No. You can skip the rest of this section.
Yes. Give a description of this change to be included in the release notes for MLflow users.

Automatically update metric plots for in-progress runs

What component(s), interfaces, languages, and integrations does this PR affect?

Components

Interface

area/uiux: Front-end, user experience, plotting, JavaScript, JavaScript dev server
area/docker: Docker use across MLflow's components, such as MLflow Projects and MLflow Models
area/sqlalchemy: Use of SQLAlchemy in the Tracking Service or Model Registry
area/windows: Windows support

Language

language/r: R APIs and clients
language/java: Java APIs and clients
language/new: Proposals for new client languages

Integrations

integrations/azure: Azure and Azure ML integrations
integrations/sagemaker: SageMaker integrations
integrations/databricks: Databricks integrations

How should the PR be classified in the release notes? Choose one:

rn/breaking-change - The PR will be mentioned in the "Breaking Changes" section
rn/none - No description will be included. The PR will be mentioned only by the PR number in the "Small Bugfixes and Documentation Updates" section
rn/feature - A new user-facing feature worth mentioning in the release notes
rn/bug-fix - A user-facing bug fix worth mentioning in the release notes
rn/documentation - A user-facing documentation change worth mentioning in the release notes

github-actions · 2021-11-07T20:14:15Z

@cedkoffeto Thanks for the contribution! The DCO check failed.

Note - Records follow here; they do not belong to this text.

(* ===== verification/Sandbox.v ===== *)
(** * Sandbox: waiting for the static pods to match their manifests (spw.go)

    [checkManifestDeployed] compares the sandboxes the runtime lists with the
    manifest on disk and requests the removal of every other one;
    [reconcileStaticPods] polls it for etcd and kube-apiserver until both agree.
    Between two polls the kubelet and the runtime move on: [env] is what they
    do, and the number of polls before the context ends is a parameter. *)

From S2P Require Import Prelude GoStrings GoPath GoFS PodTemplate Images PodSpec ManifestFile StaticPod Cri.

Section spw.
Context `{CRI}.

(** [determinePodSandboxIPs]; [None] is the nil slice. *)
Fixpoint additional_ips (ips : list string) (acc : list string) : option (list string) :=
  match ips with
  | [] => Some acc
  | ip :: ips' => if ParseIPSloppy ip then additional_ips ips' (acc ++ [ip]) else None
  end.

Definition determinePodSandboxIPs (st : SandboxStatus) : option (list string) :=
  match st_Network st with
  | None => Some []
  | Some net =>
      if decide (net_Ip net ≠ "") then
        if ParseIPSloppy (net_Ip net) then additional_ips (net_AdditionalIps net) [net_Ip net]
        else None
      else additional_ips (net_AdditionalIps net) []
  end.

Definition pod_uid_label := "io.kubernetes.pod.uid".

Definition selector (p : pod) : gmap string string :=
  {[ "component" := at_key (pod_Labels p) "component";
     "io.kubernetes.pod.namespace" := pod_Namespace p;
     "tier" := at_key (pod_Labels p) "tier" ]}.

Definition add_status (st : SandboxStatus) (ps : PodStatus) : PodStatus :=
  {| ps_ID := ps_ID ps; ps_Name := ps_Name ps; ps_Namespace := ps_Namespace ps;
     ps_SandboxStatuses := ps_SandboxStatuses ps ++ [st]; ps_IPs := ps_IPs ps |}.

Definition set_IPs (ips : option (list string)) (ps : PodStatus) : PodStatus :=
  {| ps_ID := ps_ID ps; ps_Name := ps_Name ps; ps_Namespace := ps_Namespace ps;
     ps_SandboxStatuses := ps_SandboxStatuses ps; ps_IPs := ips |}.

Definition of_pod (p : pod) (sb : PodSandbox) : bool :=
  bool_decide (at_key (sb_Labels sb) pod_uid_label = pod_UID p).

(** The loop that collects the status of every sandbox of the current pod. *)
Fixpoint collect (p : pod) (items : list PodSandbox) (ps : PodStatus) (matchingPodIdx : nat)
    : act PodStatus :=
  match items with
  | [] => mret ps
  | sb :: items' =>
      if of_pod p sb then
        r ← act_attempt (on_rt (PodSandboxStatus (sb_Id sb)));
        match r with
        | Err e => if crierror_IsNotFound e then collect p items' ps matchingPodIdx
                   else act_fail (ErrWithMessage "failed to get pod sandbox status" e)
        | Ok st =>
            let ps := add_status st ps in
            let ps := if decide (matchingPodIdx = 0 ∧ st_Ready st = true)
                      then set_IPs (determinePodSandboxIPs st) ps else ps in
            collect p items' ps (S matchingPodIdx)
        end
      else collect p items' ps matchingPodIdx
  end.

(** A sandbox that is not the latest one of the current pod. *)
Definition outdated (p : pod) (sandboxID : string) (sb : PodSandbox) : bool :=
  negb (of_pod p sb) || bool_decide (sandboxID ≠ "" ∧ sandboxID ≠ sb_Id sb).

(** The loop that removes them; a failed removal is only logged. *)
Fixpoint remove_outdated (p : pod) (sandboxID : string) (items : list PodSandbox)
    (sandboxRemoved : bool) : act bool :=
  match items with
  | [] => mret sandboxRemoved
  | sb :: items' =>
      if outdated p sandboxID sb
      then _ ← act_attempt (remove (sb_Id sb)); remove_outdated p sandboxID items' true
      else remove_outdated p sandboxID items' sandboxRemoved
  end.

Definition new_status (p : pod) : PodStatus :=
  {| ps_ID := pod_UID p; ps_Name := pod_Name p; ps_Namespace := pod_Namespace p;
     ps_SandboxStatuses := []; ps_IPs := None |}.

Definition err_termination := ErrMsg "waiting for termination of old pod sandbox".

Please sign off your commits by following the instructions here: https://github.com/mlflow/mlflow/runs/4132478673. See https://github.com/mlflow/mlflow/blob/master/CONTRIBUTING.rst#sign-your-work for more details.

Signed-off-by: Cedric Koffeto cedkoffeto@gmail.com Signed-off-by: cedric koffeto <cedkoffeto@gmail.com>

Signed-off-by: cedric koffeto <cedkoffeto@gmail.com>

harupy · 2021-11-08T00:11:08Z

Hi @cedkoffeto, thanks for the PR! I'll review it soon :)

cedkoffeto · 2021-11-08T00:19:51Z

Hi @cedkoffeto, thanks for the PR! I'll review it soon :)

@harupy Glad to be able to help 😉

harupy · 2021-11-08T00:44:58Z

@cedkoffeto btw could you take a screen record of how the metric plot automatically gets updated?

Signed-off-by: cedric koffeto <cedkoffeto@gmail.com>

cedkoffeto · 2021-11-08T02:23:21Z

@cedkoffeto btw could you take a screen record of how the metric plot automatically gets updated?

Here it is @harupy

Enregistrement.de.l.ecran.2021-11-08.a.03.09.24.mp4

harupy · 2021-11-08T05:49:24Z

Thanks for the screen recording. It looks like the entire plot gets rendered.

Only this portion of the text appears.